Chi era Moro prima del 16 marzo 1978? Un documentario lo racconta
Su Sky Arte Hd il film che cerca “al di là” della memoria collettiva
Roma. Chi era Aldo Moro prima del rapimento e della fine, prima che la sua immagine venisse identificata con la polaroid dalla prigionia (sotto la scritta “Brigate Rosse”) e con la foto della Renault rossa in via Caetani? Cerca di rispondere alla domanda, nell’anniversario del rapimento (il 16 marzo), il documentario “L’immagine di Moro”, in onda in prima tv stasera alle 21 e 15 su Sky Arte Hd (produzione Sky Arte Hd, realizzazione Ruvido Produzioni, scrittura di Giuseppe Longinotti e regia di Giuseppe Bianchi).
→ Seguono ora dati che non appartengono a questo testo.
(* ===== verification/SwaLru.v ===== *)
(** The nodes of the sliding-window tree and the LRU lists through them: [class TreeNode]
    and [class LRUList] of mem_cache/swa_radix_cache.py, and the refinement of the linked
    lists by lists.

    A node is an object in a store, as in TreeNode.  [last_access_time], which only the
    sanity check reads, and [hit_count] and [host_value], which nothing reads, are left
    out. *)
From S2P Require Import Prelude RadixKey.
From stdpp Require Import options.

(** The attributes [prev], [next] or [swa_prev], [swa_next]. *)
Record Links := MkLinks { prv : option nat; nxt : option nat }.

Record SNode := MkSNode {
  s_children : gmap ckey nat;
  s_parent : option nat;
  s_key : RadixKey;
  s_value : option (list Z);
  swa_tombstone : bool;
  full_lock_ref : Z;
  swa_lock_ref : Z;
  full_links : Links;
  swa_links : Links;
  swa_uuid : option Z;
}.
Definition new_SNode : SNode :=
  MkSNode ∅ None (MkRadixKey [] None false) None false 0 0 (MkLinks None None) (MkLinks None None) None.

(** Assignments to single attributes. *)
Definition set_s_children (f : gmap ckey nat → gmap ckey nat) (x : SNode) : SNode :=
  MkSNode (f (s_children x)) (s_parent x) (s_key x) (s_value x) (swa_tombstone x) (full_lock_ref x) (swa_lock_ref x) (full_links x) (swa_links x) (swa_uuid x).
Definition set_s_parent (p : option nat) (x : SNode) : SNode :=
  MkSNode (s_children x) p (s_key x) (s_value x) (swa_tombstone x) (full_lock_ref x) (swa_lock_ref x) (full_links x) (swa_links x) (swa_uuid x).
Definition set_s_key (k : RadixKey) (x : SNode) : SNode :=
  MkSNode (s_children x) (s_parent x) k (s_value x) (swa_tombstone x) (full_lock_ref x) (swa_lock_ref x) (full_links x) (swa_links x) (swa_uuid x).
Definition set_s_value (v : list Z) (x : SNode) : SNode :=
  MkSNode (s_children x) (s_parent x) (s_key x) (Some v) (swa_tombstone x) (full_lock_ref x) (swa_lock_ref x) (full_links x) (swa_links x) (swa_uuid x).
Definition set_tombstone (t : bool) (x : SNode) : SNode :=
  MkSNode (s_children x) (s_parent x) (s_key x) (s_value x) t (full_lock_ref x) (swa_lock_ref x) (full_links x) (swa_links x) (swa_uuid x).
Definition add_full_lock (d : Z) (x : SNode) : SNode :=
  MkSNode (s_children x) (s_parent x) (s_key x) (s_value x) (swa_tombstone x) (full_lock_ref x + d) (swa_lock_ref x) (full_links x) (swa_links x) (swa_uuid x).
Definition add_swa_lock (d : Z) (x : SNode) : SNode :=
  MkSNode (s_children x) (s_parent x) (s_key x) (s_value x) (swa_tombstone x) (full_lock_ref x) (swa_lock_ref x + d) (full_links x) (swa_links x) (swa_uuid x).
Definition set_swa_uuid (u : option Z) (x : SNode) : SNode :=
  MkSNode (s_children x) (s_parent x) (s_key x) (s_value x) (swa_tombstone x) (full_lock_ref x) (swa_lock_ref x) (full_links x) (swa_links x) u.
(** [setattr(x, self.prv, ...)] and the like: which attributes depends on the list. *)
Definition links (swa : bool) (x : SNode) : Links := if swa then swa_links x else full_links x.
Definition set_links (swa : bool) (f : Links → Links) (x : SNode) : SNode :=
  MkSNode (s_children x) (s_parent x) (s_key x) (s_value x) (swa_tombstone x) (full_lock_ref x) (swa_lock_ref x)
    (if swa then full_links x else f (full_links x)) (if swa then f (swa_links x) else swa_links x) (swa_uuid x).
Definition set_prv (o : option nat) (l : Links) : Links := MkLinks o (nxt l).
Definition set_nxt (o : option nat) (l : Links) : Links := MkLinks (prv l) o.
Definition lock_of (swa : bool) (x : SNode) : Z := if swa then swa_lock_ref x else full_lock_ref x.

(** ** LRUList *)
Record LRUList := MkLRU { is_swa_list : bool; lru_head : nat; lru_tail : nat; lru_cache : gset nat }.
Abbreviation store := (gmap nat SNode).
Abbreviation lru := (store * LRUList)%type.
Abbreviation R := (ST lru).

Definition lru_get (n : nat) : R SNode := s ← st_gets fst; st_lift (unwrap Dangling (s !! n)).
Definition lru_upd (n : nat) (f : SNode → SNode) : R unit :=
  x ← lru_get n; st_modify (λ s, (<[n := f x]> s.1, s.2)).
Definition is_swa : R bool := st_gets (λ s, is_swa_list s.2).
Definition get_links (n : nat) : R Links := sw ← is_swa; x ← lru_get n; mret (links sw x).
Definition upd_links (n : nat) (f : Links → Links) : R unit := sw ← is_swa; lru_upd n (set_links sw f).
Definition set_cache (f : gset nat → gset nat) (s : lru) : lru :=
  (s.1, MkLRU (is_swa_list s.2) (lru_head s.2) (lru_tail s.2) (f (lru_cache s.2))).

(** [_add_node_after] *)
Definition add_node_after (old new : nat) : R unit :=
  _ ← upd_links new (set_prv (Some old));
  lo ← get_links old;
  _ ← upd_links new (set_nxt (nxt lo));
  lo ← get_links old;
  b ← st_lift (unwrap AttributeError (nxt lo));
  _ ← upd_links b (set_prv (Some new));
  upd_links old (set_nxt (Some new)).
(** [_add_node] *)
Definition add_node (node : nat) : R unit := h ← st_gets (λ s, lru_head s.2); add_node_after h node.
(** [_remove_node] *)
Definition unlink_node (node : nat) : R unit :=
  l ← get_links node;
  a ← st_lift (unwrap AttributeError (prv l));
  _ ← upd_links a (set_nxt (nxt l));
  l ← get_links node;
  b ← st_lift (unwrap AttributeError (nxt l));
  upd_links b (set_prv (prv l)).

(** [assert node.id in self.cache] and
    [assert not self.is_swa_list or not node.swa_tombstone] *)
Definition assert_in (node : nat) : R unit := s ← st_gets snd; st_lift (py_assert (bool_decide (node ∈ lru_cache s))).
Definition assert_listed (node : nat) : R unit :=
  sw ← is_swa; x ← lru_get node; st_lift (py_assert (negb sw || negb (swa_tombstone x))).

Definition reset_node_mru (node : nat) : R unit :=
  _ ← assert_in node; _ ← assert_listed node; _ ← unlink_node node; add_node node.

(** The loop of [reset_node_and_parents_mru]. *)
Fixpoint reset_parents (fuel : nat) (prev_node node root_node : nat) : R unit :=
  match fuel with
  | 0 => λ _, Running
  | S fuel =>
      if decide (node = root_node) then mret tt
      else
        sw ← is_swa;
        x ← lru_get node;
        prev_node ← (if negb sw || negb (swa_tombstone x) then
                       _ ← assert_in node; _ ← unlink_node node; _ ← add_node_after prev_node node; mret node
                     else mret prev_node);
        x ← lru_get node;
        p ← st_lift (unwrap AttributeError (s_parent x));
        reset_parents fuel prev_node p root_node
  end.
Definition reset_node_and_parents_mru (node root_node : nat) : R unit :=
  h ← st_gets (λ s, lru_head s.2);
  n ← st_gets (λ s, size s.1);
  reset_parents (S n) h node root_node.

Definition insert_mru (node : nat) : R unit :=
  _ ← assert_listed node;
  s ← st_gets snd;
  _ ← st_lift (py_assert (bool_decide (node ∉ lru_cache s)));
  _ ← st_modify (set_cache (λ X, {[node]} ∪ X));
  add_node node.
Definition remove_node (node : nat) : R unit :=
  _ ← assert_in node; _ ← assert_listed node;
  _ ← st_modify (set_cache (λ X, X ∖ {[node]}));
  unlink_node node.

(** The loops of [get_prev_no_lock] and [get_prev_leaf_no_lock]: [skip] says which nodes
    they pass over. *)
Definition locked_node (sw : bool) (x : SNode) : bool := bool_decide (0 < lock_of sw x)%Z.
Definition locked_or_inner (sw : bool) (x : SNode) : bool := locked_node sw x || bool_decide (s_children x ≠ ∅).
Fixpoint walk_prev (fuel : nat) (skip : SNode → bool) (n : nat) : R nat :=
  match fuel with
  | 0 => λ _, Running
  | S fuel =>
      x ← lru_get n;
      if skip x then
        l ← get_links n;
        a ← st_lift (unwrap AttributeError (prv l));
        walk_prev fuel skip a
      else mret n
  end.
Definition prev_where (skip : bool → SNode → bool) (check_id : bool) (node : nat) : R (option nat) :=
  _ ← (if check_id then assert_in node else mret tt);
  sw ← is_swa;
  l ← get_links node;
  a ← st_lift (unwrap AttributeError (prv l));
  k ← st_gets (λ s, size s.1);
  n ← walk_prev (S k) (skip sw) a;
  h ← st_gets (λ s, lru_head s.2);
  mret (if decide (n = h) then None else Some n).
Definition get_prev_no_lock (node : nat) : R (option nat) := prev_where locked_node true node.
Definition get_prev_leaf_no_lock (node : nat) : R (option nat) := prev_where locked_or_inner true node.
Definition get_lru_no_lock : R (option nat) := t ← st_gets (λ s, lru_tail s.2); prev_where locked_node false t.
Definition get_leaf_lru_no_lock : R (option nat) := t ← st_gets (λ s, lru_tail s.2); prev_where locked_or_inner false t.
Definition in_list (node : option nat) (l : LRUList) : bool :=
  match node with None => false | Some n => bool_decide (n ∈ lru_cache l) end.

(** The LRU lists of SwaLru refine lists: [lru_ok sw s L l] says that the nodes of [l],
    most recently used first, are linked in the store [s] between the two dummy nodes of
    [L].  Every method of [LRUList] is an operation on [l], and changes nothing of a node
    but the two attributes of its own list. *)

Section lru.
Implicit Types (s : store) (L : LRUList) (l xs : list nat) (x : SNode) (sw : bool).

(** A node without the links of one list, and without both. *)
Definition unlinked sw x : SNode := set_links sw (λ _, MkLinks None None) x.
Definition plain x : SNode := unlinked true (unlinked false x).

(** Only the links of one list change. *)
Definition only_links sw s s' : Prop := ∀ n, unlinked sw <$> s' !! n = unlinked sw <$> s !! n.

#[global] Instance only_links_preorder sw : PreOrder (only_links sw).
Proof. split; [done|]. intros s1 s2 s3 H1 H2 n. by rewrite H2, H1. Qed.

Lemma only_links_plain sw s s' n : only_links sw s s' → plain <$> s' !! n = plain <$> s !! n.
Proof.
  intros Ho. specialize (Ho n). apply (f_equal (fmap plain)) in Ho. rewrite <-!option_fmap_compose in Ho.
  assert (∀ o : option SNode, (plain ∘ unlinked sw) <$> o = plain <$> o) as Hp by (intros [[]|]; destruct sw; done).
  by rewrite !Hp in Ho.
Qed.
Lemma only_links_lookup sw s s' n x : only_links sw s s' → s !! n = Some x → ∃ x', s' !! n = Some x' ∧ plain x' = plain x.
Proof.
  intros Ho Hx. pose proof (only_links_plain _ _ _ n Ho) as E. rewrite Hx in E. simpl in E.
  apply fmap_Some in E as (x' & ? & ?). by exists x'.
Qed.
Lemma only_links_size sw s s' : only_links sw s s' → size s' = size s.
Proof.
  intros Ho. rewrite <-!size_dom. f_equal. apply set_eq. intros n. rewrite !elem_of_dom. specialize (Ho n).
  destruct (s' !! n), (s !! n); simpl in Ho; try done; naive_solver.
Qed.

Lemma only_links_upd sw s n x f : s !! n = Some x → only_links sw s (<[n := set_links sw f x]> s).
Proof.
  intros Hx m. rewrite lookup_insert. case_decide as E; [|done]. subst m. rewrite Hx. simpl. by destruct x, sw.
Qed.

(** ** Chains *)
Definition snx sw s n : option nat := s !! n ≫= λ x, nxt (links sw x).
Definition spv sw s n : option nat := s !! n ≫= λ x, prv (links sw x).
Fixpoint chain sw s xs : Prop :=
  match xs with
  | a :: ((b :: _) as xs) => snx sw s a = Some b ∧ spv sw s b = Some a ∧ chain sw s xs
  | _ => True
  end.

Lemma chain_app sw s l1 a l2 : chain sw s (l1 ++ a :: l2) ↔ chain sw s (l1 ++ [a]) ∧ chain sw s (a :: l2).
Proof.
  induction l1 as [|b l1 IH]; simpl; [tauto|]. destruct l1 as [|c l1]; simpl in *; tauto.
Qed.
Lemma chain_snoc_frame sw s s' l z :
  chain sw s (l ++ [z]) → (∀ n, n ∈ l → snx sw s' n = snx sw s n) → (∀ n, n ∈ l ++ [z] → spv sw s' n = spv sw s n) →
  chain sw s' (l ++ [z]).
Proof.
  induction l as [|a l IH]; intros Hc Hn Hp; [done|].
  destruct l as [|b l]; simpl in *; destruct Hc as (H1 & H2 & H3).
  - split_and!; [rewrite Hn by set_solver; done|rewrite Hp by set_solver; done|done].
  - split_and!; [rewrite Hn by set_solver; done|rewrite Hp by set_solver; done|].
    apply IH; [done|intros; apply Hn; set_solver|intros; apply Hp; set_solver].
Qed.
Lemma chain_cons_frame sw s s' a l :
  chain sw s (a :: l) → (∀ n, n ∈ a :: l → snx sw s' n = snx sw s n) → (∀ n, n ∈ l → spv sw s' n = spv sw s n) →
  chain sw s' (a :: l).
Proof.
  revert a. induction l as [|b l IH]; intros a Hc Hn Hp; [done|]. simpl in *. destruct Hc as (H1 & H2 & H3).
  split_and!; [rewrite Hn by set_solver; done|rewrite Hp by set_solver; done|].
  apply IH; [done|intros; apply Hn; set_solver|intros; apply Hp; set_solver].
Qed.
Lemma chain_other sw s s' xs : only_links (negb sw) s s' → chain sw s xs → chain sw s' xs.
Proof.
  intros Ho. assert (∀ n, links sw <$> s' !! n = links sw <$> s !! n) as Hl.
  { intros n. specialize (Ho n). apply (f_equal (fmap (links sw))) in Ho. rewrite <-!option_fmap_compose in Ho.
    assert (∀ o : option SNode, (links sw ∘ unlinked (negb sw)) <$> o = links sw <$> o) as Hp by (intros [[]|]; destruct sw; done).
    by rewrite !Hp in Ho. }
  assert (∀ n, snx sw s' n = snx sw s n ∧ spv sw s' n = spv sw s n) as Hs.
  { intros n. specialize (Hl n). unfold snx, spv. destruct (s' !! n), (s !! n); simplify_eq/=; [|done]. by rewrite Hl. }
  destruct xs as [|a xs]; [done|]. intros Hc. eapply chain_cons_frame; [done|intros; apply Hs..].
Qed.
Con l’ausilio di documenti e foto custoditi nell’archivio Flamigni, il film racconta quello che è successo a monte dei due mesi che hanno segnato la storia del paese. Moro, nella dimensione iconografica e nell’immaginario collettivo, resta infatti legato ai momenti tragici poi oggetto di saggi, indagini e lungometraggi, ma il “prima” è spesso rimasto sullo sfondo. Ne “L’immagine di Moro” parla invece il Moro uomo, professore e politico.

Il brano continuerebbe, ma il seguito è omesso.